Desenvolvimento de soluções customizadas
para aplicações que o mercado padrão não resolve — se o catálogo não tem, a Protectronics desenvolve.
Diagnóstico técnico gratuito para o seu projeto agrícola
Nosso time de engenharia analisa o ambiente de operação e os componentes que você precisa proteger — e indica o processo correto antes de você comprar qualquer material.
Perguntas frequentes sobre proteção eletrônica no Agro
Como proteger eletrônicos de implementos agrícolas contra defensivos?
A proteção mais eficaz contra defensivos agrícolas é o encapsulamento com resina bicomponente de poliuretano (PU). Diferente de resinas genéricas, as formulações especializadas da Protectronics são testadas para resistência a herbicidas, fungicidas e inseticidas comuns no agro brasileiro. O processo consiste em preencher completamente a caixa eletrônica com a resina, eliminando qualquer câmara de ar onde o produto químico poderia se acumular. Para módulos que precisam de acesso para manutenção, o coating conformal de silicone é a alternativa — cria uma camada protetora ultrafina que pode ser removida para retrabalho.
Qual resina usar para equipamento agrícola exposto a campo aberto?
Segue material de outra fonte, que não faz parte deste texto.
(* ===== verification/PoolCap.v ===== *)
(** The standby partition: promotion, overload demotion and the active cap
    (pool_standby.go), as movements between the partitions of [lists]. *)

From Stdlib Require Import ZArith Lia.
From stdpp Require Import base gmap list strings sorting.
From S2P Require Import Prelude.
From S2P Require Import Lifecycle.
From S2P Require Import Warmup.
From S2P Require Import Rtt.
From S2P Require Import Congestion.
From S2P Require Import Conn.
From S2P Require Import Pool.
From S2P Require Import PoolResurrect.
From S2P Require Import PoolStandby.
From S2P Require Import PoolSelect.
From S2P Require Import PoolLists.
From S2P Require Import PoolReport.

Open Scope list_scope.
Open Scope Z_scope.

(** * Promotion *)

Definition forced_active (c : Connection) : Connection := (conn_cas c 0 lcActive (lcStandby ||| lcNeedsWarmup)).1.

Lemma lists_boundary A S D m x :
  lists A S D m -> index (ready m) (activeCount m) = Some x ->
  x ∈ S /\ lists (A ++ [x]) (remove_one x S) D (mu_activeCount m (activeCount m + 1)).
Proof.
  intros Hl Hx. destruct (lists_split _ _ _ _ Hl) as (a & b & Hr & Hc & Ha & Hb & Hd).
  apply index_Some in Hx as [_ Hx]. rewrite Hr, Hc, Nat2Z.id, lookup_app_r, Nat.sub_diag in Hx by lia.
  destruct b as [| y b]; [done |]. injection Hx as ->.
  assert (x ∈ S) as Hin by (rewrite <- Hb; set_solver). split; [done |].
  apply (lists_intro _ _ _ _ (a ++ [x]) b); cbn; [by rewrite <- app_assoc | rewrite Hc, length_app; cbn; lia | by rewrite Ha | | done].
  apply Permutation_cons_inv with x. by rewrite Hb, <- remove_one_in.
Qed.

Lemma standby_nonempty A S D m :
  lists A S D m -> (Z.of_nat (length (ready m)) <=? activeCount m) = bool_decide (S = []).
Proof.
  intros H. pose proof (standby_left _ _ _ _ H) as Hs.
  destruct (Z.leb_spec (Z.of_nat (length (ready m))) (activeCount m)), (Z.ltb_spec (activeCount m) (Z.of_nat (length (ready m))));
    try lia; by destruct (bool_decide (S = [])).
Qed.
Para ambiente externo agressivo do agronegócio, a resina bicomponente de poliuretano flexível é a mais indicada na maioria dos casos. A flexibilidade é essencial porque o PU absorve a vibração constante do maquinário sem fissura — problema comum em resinas de epóxi rígido em aplicações com vibração. Quando a aplicação envolve ciclagem térmica severa (diferença grande entre temperatura do dia e da noite), a resina de silicone pode ser mais adequada pela sua estabilidade dimensional. A escolha correta depende da análise técnica de cada aplicação — a Protectronics realiza esse diagnóstico gratuitamente.
Como a vibração de trator e implementos afeta a eletrônica embarcada?
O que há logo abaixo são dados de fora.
Lemma pruned_none found s :
  pool_bounds (w_mu s) ->
  existsb found (ready (w_mu s)) || existsb found (dead (w_mu s)) = false -> pruned found s s.
Proof.
  intros Hb [Hr Hd]%orb_false_iff.
  assert (Hall : forall l : list loc, existsb found l = false -> filter (fun c => found c = false) l = l /\ forall c, c ∈ l -> found c = false).
  { induction l as [| c l IH]; [by split; [| set_solver] |]. cbn [existsb]. intros [Hc Hl]%orb_false_iff. destruct (IH Hl) as [H1 H2].
    rewrite filter_cons, H1, decide_True by done. split; [done |]. intros x [-> | Hx]%elem_of_cons; auto. }
  destruct (Hall _ Hr) as [Hr1 Hr2], (Hall _ Hd) as [Hd1 Hd2]. split; [done | done | done | | done].
  intros c. split; [| tauto]. intros Hc. split; [done |]. unfold held. rewrite elem_of_app. intros [H | H]; auto.
Qed.

Lemma roles_role_only (f : gset string -> bool) : role_only (fun conn => f (c_Roles conn)).
Proof. intros c c' H. by injection H as _ _ -> _ _ _ _. Qed.

Lemma coordinating_role_only : role_only isCoordinatingOnly.
Proof. intros c c' H. unfold isCoordinatingOnly. by injection H as _ _ -> _ _ _ _. Qed.

Lemma wp_rearrange_if s0 added new s : joined s0 new s -> wp (rearrange_if added) (fun s' _ => joined s0 new s') s.
Proof. intros Hj. destruct added; [by apply wp_rearrange | by apply wp_ret]. Qed.

Lemma synced_nothing admits s : pool_bounds (w_mu s) -> members_ok (w_mu s) -> synced admits [] [] s s.
Proof. intros Hb Hm. apply synced_joined; [done |]. by apply joined_start. Qed.

(** The removing halves. *)
Definition removes (m : M World unit) (removed : list loc) : Prop :=
  forall admits added s0 s, members_ok (w_mu s0) -> joined s0 (admitted admits s0 added) s ->
    wp m (fun s' _ => synced admits added removed s0 s') s.

Lemma removes_prune (m : (loc -> bool) -> M World unit) removed :
  (forall found s, pool_bounds (w_mu s) -> wp (m found) (fun s' _ => exists s2, pruned found s s2 /\ keeps_pool s2 s') s) ->
  removes (let* s := gets (fun s => s) in m (url_removed s removed)) removed.
Proof.
  intros Hm admits added s0 s Hwf Hj. do 2 wp_step. eapply wp_mono; [apply Hm, (j_bounds _ _ _ Hj) |].
  intros s' [] (s2 & Hp & Hk). eapply synced_keeps; [by eapply synced_pruned | done].
Qed.

Lemma removes_nothing : removes (ret tt) [].
Proof. intros admits added s0 s Hwf Hj. by apply wp_ret, synced_joined. Qed.

Definition prune_rr (found : loc -> bool) : M World unit :=
  let* s := gets (fun s => s) in
  remove_ready found ;;;
  remove_dead found ;;;
  let* after := gets (fun s => activeCount (w_mu s)) in
  promoteStandbyGracefullyWithLock (activeCount (w_mu s) - after).

Lemma roundRobin_removes removed : removes (roundRobin_remove removed) (elems removed).
Proof.
  destruct removed as [[| c removed] |]; [apply removes_nothing | | apply removes_nothing].
  intros admits added s0 s Hwf Hj. eapply wp_mono; [apply (removes_prune prune_rr); [| done ..] | done].
  intros found s1 Hb1. unfold prune_rr. do 2 wp_step. by apply wp_prune.
Qed.

Lemma coordinator_removes removed : removes (coordinator_remove removed) (elems removed).
Proof.
  destruct removed as [removed |]; [| apply removes_nothing].
  intros admits added s0 s Hwf Hj. eapply wp_mono; [apply (removes_prune (fun found =>
    let* s := gets (fun s => s) in
    remove_ready found ;;;
    (let* after := gets (fun s => activeCount (w_mu s)) in
     promoteStandbyGracefullyWithLock (activeCount (w_mu s) - after)) ;;;
    remove_dead found)); [| done ..] | done].
  intros found s1 Hb1. do 2 wp_step. by apply wp_prune_coordinator.
Qed.

Lemma role_removes removed : removes (role_update_remove removed) removed.
Proof.
  intros admits added s0 s Hwf Hj. unfold role_update_remove. do 2 wp_step.
  destruct (existsb _ _ || existsb _ _) eqn:He; cbn [negb].
  - eapply wp_mono; [apply (removes_prune prune_rr removed); [| done ..] | done].
    intros found s1 Hb1. unfold prune_rr. do 2 wp_step. by apply wp_prune.
  - apply wp_ret. apply (synced_pruned admits added removed s0 s); [done | done |].
    apply pruned_none; [apply (j_bounds _ _ _ Hj) | done].
Qed.

(** The whole update: scale the pool, add, rearrange, remove. *)
Lemma wp_update (size : World -> Z) admits (body : loc -> M World unit) (middle remove : M World unit) added removed s :
  pool_bounds (w_mu s) -> members_ok (w_mu s) ->
  (forall new c s1, joined s new s1 -> wp (body c) (fun s' _ => joined s (join_step admits s new c) s') s1) ->
  (forall new s1, joined s new s1 -> wp middle (fun s' _ => joined s new s') s1) ->
  removes remove removed ->
  wp ((let* s := gets (fun s => s) in recalculateWarmupParamsWithLock (size s)) ;;; forM added body ;;; middle ;;; remove)
    (fun s' _ => synced admits added removed s s') s.
Proof.
  intros Hb Hm Hbody Hmid Hrem. do 3 wp_step. apply wp_recalculate; [done |]. intros s1 Hj1. wp_step.
  eapply wp_mono; [by apply (wp_admit_loop body admits s) |]. intros s2 [] Hj2. wp_step.
  eapply wp_mono; [by apply Hmid |]. intros s3 [] Hj3. by apply Hrem.
Qed.

Lemma wp_roundRobin_update s added removed :
  pool_bounds (w_mu s) -> members_ok (w_mu s) ->
  wp (roundRobin_update added removed)
    (fun s' _ => synced (fun conn => negb (isDedicatedClusterManager (c_Roles conn))) (elems added) (elems removed) s s') s.
Proof.
  intros Hb Hm. destruct (decide (added = None /\ removed = None)) as [[-> ->] | Hsome]; [by apply wp_ret, synced_nothing |].
  assert (Hgo := fun size => wp_update size _ _ (rearrange_if added) (roundRobin_remove removed) (elems added) (elems removed) s Hb Hm
    (fun new c s1 Hj => wp_admit _ s new c s1 (roles_role_only (fun r => negb (isDedicatedClusterManager r))) Hm Hj)
    (fun new s1 Hj => wp_rearrange_if s added new s1 Hj) (roundRobin_removes removed)).
  unfold roundRobin_update. destruct added, removed; try apply Hgo. by destruct Hsome.
Qed.

Lemma wp_coordinator_update s added removed :
  pool_bounds (w_mu s) -> members_ok (w_mu s) ->
  wp (coordinator_update added removed) (fun s' _ => synced isCoordinatingOnly (elems added) (elems removed) s s') s.
Proof.
  intros Hb Hm. destruct (decide (added = None /\ removed = None)) as [[-> ->] | Hsome]; [by apply wp_ret, synced_nothing |].
  assert (Hgo := fun size => wp_update size _ _ (rearrange_if added) (coordinator_remove removed) (elems added) (elems removed) s Hb Hm
    (fun new c s1 Hj => wp_admit _ s new c s1 coordinating_role_only Hm Hj)
    (fun new s1 Hj => wp_rearrange_if s added new s1 Hj) (coordinator_removes removed)).
  unfold coordinator_update. destruct added, removed; try apply Hgo. by destruct Hsome.
Qed.

Lemma wp_role_update key s added removed :
  pool_bounds (w_mu s) -> members_ok (w_mu s) ->
  wp (role_update key added removed) (fun s' _ => synced (connectionMatchesRoles key) (elems added) (elems removed) s s') s.
Proof.
  intros Hb Hm. unfold role_update. do 3 wp_step. apply wp_recalculate; [done |]. intros s1 Hj1. wp_step.
  assert (Hadd : wp (if added is Some added then forM added (role_admit key) else ret tt)
    (fun s' _ => joined s (admitted (connectionMatchesRoles key) s (elems added)) s') s1).
  { destruct added as [added |]; [| by apply wp_ret]. apply wp_admit_loop; [| done].
    intros new c s2 Hj2. by apply wp_role_admit. }
  eapply wp_mono; [exact Hadd |]. intros s2 [] Hj2. destruct removed as [removed |].
  - by apply role_removes.
  - by apply removes_nothing.
Qed.

(** * The policyState words *)

(** The retry loops write each half of the word and leave the other: a policy
    disabled by the environment stays disabled whatever discovery finds, and
    one enabled by it follows the runtime bit. *)
Lemma psSetEnabled_env enabled word : Z.land (psSetEnabled enabled word) psEnvDisabled = Z.land word psEnvDisabled.
Proof.
  change (psSetEnabled enabled word) with (Z.lor (Z.ldiff word psDynamicMask) (if enabled then psEnabled else psDisabled)).
  apply Z.bits_inj. intros i. rewrite !Z.land_spec, Z.lor_spec, Z.ldiff_spec.
  destruct (decide (i = 3)) as [-> | Hi]; [by destruct enabled, (Z.testbit word 3) |].
  assert (Z.testbit psEnvDisabled i = false) as ->; [| by rewrite !andb_false_r].
  apply (Z.pow2_bits_false 3). lia.
Qed.

Lemma psIsEnabled_set enabled word :
  psIsEnabled (psSetEnabled enabled word) = enabled && (Z.land word psEnvDisabled =? 0).
Proof.
  unfold psIsEnabled. rewrite psSetEnabled_env. destruct (Z.land word psEnvDisabled =? 0); cbn [negb]; [| by rewrite andb_false_r].
  rewrite andb_true_r. change (psSetEnabled enabled word) with (Z.lor (Z.ldiff word psDynamicMask) (if enabled then psEnabled else psDisabled)).
  assert (Z.land (Z.lor (Z.ldiff word psDynamicMask) (if enabled then psEnabled else psDisabled)) psEnabled = (if enabled then 1 else 0)) as ->;
    [| by destruct enabled].
  apply Z.bits_inj. intros i. rewrite !Z.land_spec, Z.lor_spec, Z.ldiff_spec.
  destruct (decide (i = 0)) as [-> | Hi]; [destruct enabled; cbn; by rewrite ?andb_false_r |].
  assert (Z.testbit psEnabled i = false) as -> by (apply (Z.pow2_bits_false 0); lia).
  rewrite andb_false_r. destruct enabled; [| by rewrite Z.bits_0]. symmetry. apply (Z.pow2_bits_false 0). lia.
Qed.

(** * Theorems *)

(** C18: What a discovery update leaves in a policy's pool. Given a pool whose
    boundary is in range and whose member map is the set of its entries, the
    updates of RoundRobinPolicy, CoordinatorPolicy and RolePolicy never panic
    and keep both facts; afterwards the ready and dead lists are, up to order,
    what they were plus the added connections the policy admits that were not
    members (healthy ones as often as their weight in ready, the others once
    in dead), less every connection whose URL is that of a removed one; no
    connection changes identity. *)
Theorem discovery_membership s key added removed :
  pool_bounds (w_mu s) -> members_ok (w_mu s) ->
  wp (roundRobin_update added removed)
    (fun s' _ => synced (fun conn => negb (isDedicatedClusterManager (c_Roles conn))) (elems added) (elems removed) s s') s /\
  wp (coordinator_update added removed) (fun s' _ => synced isCoordinatingOnly (elems added) (elems removed) s s') s /\
  wp (role_update key added removed) (fun s' _ => synced (connectionMatchesRoles key) (elems added) (elems removed) s s') s.
Proof.
  intros Hb Hm. split_and!; [by apply wp_roundRobin_update | by apply wp_coordinator_update | by apply wp_role_update].
Qed.

(** A pool over [ex_world]'s heap with an active data node of weight 2 and a
    data node never seen, both not yet members. *)
Definition ex_data_node (url : string) (lc weight : Z) : Connection :=
  MkConnection url url url {[ "data"%string ]} weight 8 (Some (newRTTRing 4)) pr_zero 0 (newConnState lc) 0 0 0 0 false.
Definition ex_world_joining : World :=
  with_heap ex_world (<[5%nat := ex_data_node "http://n5:9200" (lcReady ||| lcActive ||| lcViable) 2]>
    (<[6%nat := ex_data_node "http://n6:9200" lcDead 1]> ex_pool_heap)).

Lemma ex_world_joining_ok : pool_bounds (w_mu ex_world_joining) /\ members_ok (w_mu ex_world_joining).
Proof.
  split; [vm_compute; split; congruence |]. intros c. change (c ∈ (list_to_set [0; 1; 2; 3; 4]%nat : gset loc) <-> c ∈ [0; 1; 1; 2; 4; 3]%nat).
  rewrite elem_of_list_to_set. set_solver.
Qed.

(** Nodes 5 and 6 join the role pool, node 1 leaves it. *)
Lemma discovery_membership_witness :
  lists_after (role_update "data" (Some [5; 6; 0]%nat) (Some [1]%nat) ex_world_joining) = Some ([5; 5; 0; 2]%nat, 3, [4; 3; 6]%nat) /\
  wp (role_update "data" (Some [5; 6; 0]%nat) (Some [1]%nat))
    (fun s' _ => synced (connectionMatchesRoles "data") [5; 6; 0]%nat [1]%nat ex_world_joining s') ex_world_joining.
Proof.
  split; [vm_compute; reflexivity |]. destruct ex_world_joining_ok as [Hb Hm].
  exact (proj2 (proj2 (discovery_membership ex_world_joining "data" (Some [5; 6; 0]%nat) (Some [1]%nat) Hb Hm))).
Defined.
A vibração mecânica contínua é uma das principais causas de falha eletrônica em maquinário agrícola. O problema ocorre em três níveis: afrouxamento de conexões e terminais; fadiga de juntas de solda que se fissuram gradualmente; e desgaste do encapsulamento que se separa do substrato por movimentação repetida. A solução começa pelo encapsulamento com material que absorva a vibração — como o ProtecBond PU40 para vedação de pontos críticos e a resina PU flexível para encapsulamento de módulos. O processo de ancoragem mecânica do potting também é determinante: resina aplicada sem pressão adequada cria bolsas de ar que concentram tensão nos pontos mais sujeitos a vibração.
A Protectronics desenvolve soluções para equipamentos com especificações fora do padrão?
Sim. O serviço de Desenvolvimento e Customização de Soluções da Protectronics existe exatamente para aplicações que o mercado padrão não resolve. Se o seu equipamento tem geometria incomum, restrições de peso, requisitos específicos de viscosidade de resina ou necessidade de resistência a agentes químicos específicos, nosso time de engenharia desenvolve a formulação e o processo adequados. Mais de 100 projetos customizados já foram realizados — inclusive para fabricantes de implementos com especificações proprietárias.
Como calcular o custo-benefício de proteger a eletrônica do meu equipamento?
O custo de não proteger é sempre maior que o custo de proteger. O cálculo simples: compare o custo do encapsulamento (material + processo) com o custo de uma falha em campo — peça substituta + mão de obra + deslocamento de técnico + parada de operação. Em implementos agrícolas, uma parada de 2 dias na época de plantio pode representar prejuízo de produtividade muito superior ao custo de toda a proteção eletrônica do equipamento. A Protectronics pode ajudar a fazer esse cálculo para a sua aplicação durante o diagnóstico técnico gratuito.